PROBLEM STATEMENT
What you return must be exactly the lines from the one containing "(** Updates of a request's slots. *)" through the close of the listing, both included.

DATA FOR THIS EXERCISE

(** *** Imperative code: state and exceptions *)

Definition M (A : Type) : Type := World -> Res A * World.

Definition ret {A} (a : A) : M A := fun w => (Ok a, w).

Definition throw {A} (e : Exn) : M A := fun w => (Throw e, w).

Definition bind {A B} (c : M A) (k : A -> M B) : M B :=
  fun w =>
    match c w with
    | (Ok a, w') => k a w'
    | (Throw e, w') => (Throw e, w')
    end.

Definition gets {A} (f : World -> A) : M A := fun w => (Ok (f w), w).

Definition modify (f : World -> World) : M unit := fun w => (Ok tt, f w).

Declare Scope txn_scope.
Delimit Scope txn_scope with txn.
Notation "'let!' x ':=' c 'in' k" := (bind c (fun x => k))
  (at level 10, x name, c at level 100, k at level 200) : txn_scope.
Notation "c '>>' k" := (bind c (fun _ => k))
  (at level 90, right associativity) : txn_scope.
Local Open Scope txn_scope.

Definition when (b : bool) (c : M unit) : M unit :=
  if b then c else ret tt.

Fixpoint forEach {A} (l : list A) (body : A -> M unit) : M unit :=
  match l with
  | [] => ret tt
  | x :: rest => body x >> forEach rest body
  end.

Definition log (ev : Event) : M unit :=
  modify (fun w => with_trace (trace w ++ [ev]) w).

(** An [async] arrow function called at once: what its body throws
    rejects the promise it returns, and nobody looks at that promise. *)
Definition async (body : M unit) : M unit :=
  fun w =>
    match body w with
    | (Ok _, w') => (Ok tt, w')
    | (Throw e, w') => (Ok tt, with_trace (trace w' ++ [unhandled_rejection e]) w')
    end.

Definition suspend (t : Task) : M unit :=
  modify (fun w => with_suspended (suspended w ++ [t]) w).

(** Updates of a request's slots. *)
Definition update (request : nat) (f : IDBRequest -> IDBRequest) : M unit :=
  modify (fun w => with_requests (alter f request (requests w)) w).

ANSWER BOX
(** Updates of a request's slots. *)
Definition update (request : nat) (f : IDBRequest -> IDBRequest) : M unit :=
  modify (fun w => with_requests (alter f request (requests w)) w).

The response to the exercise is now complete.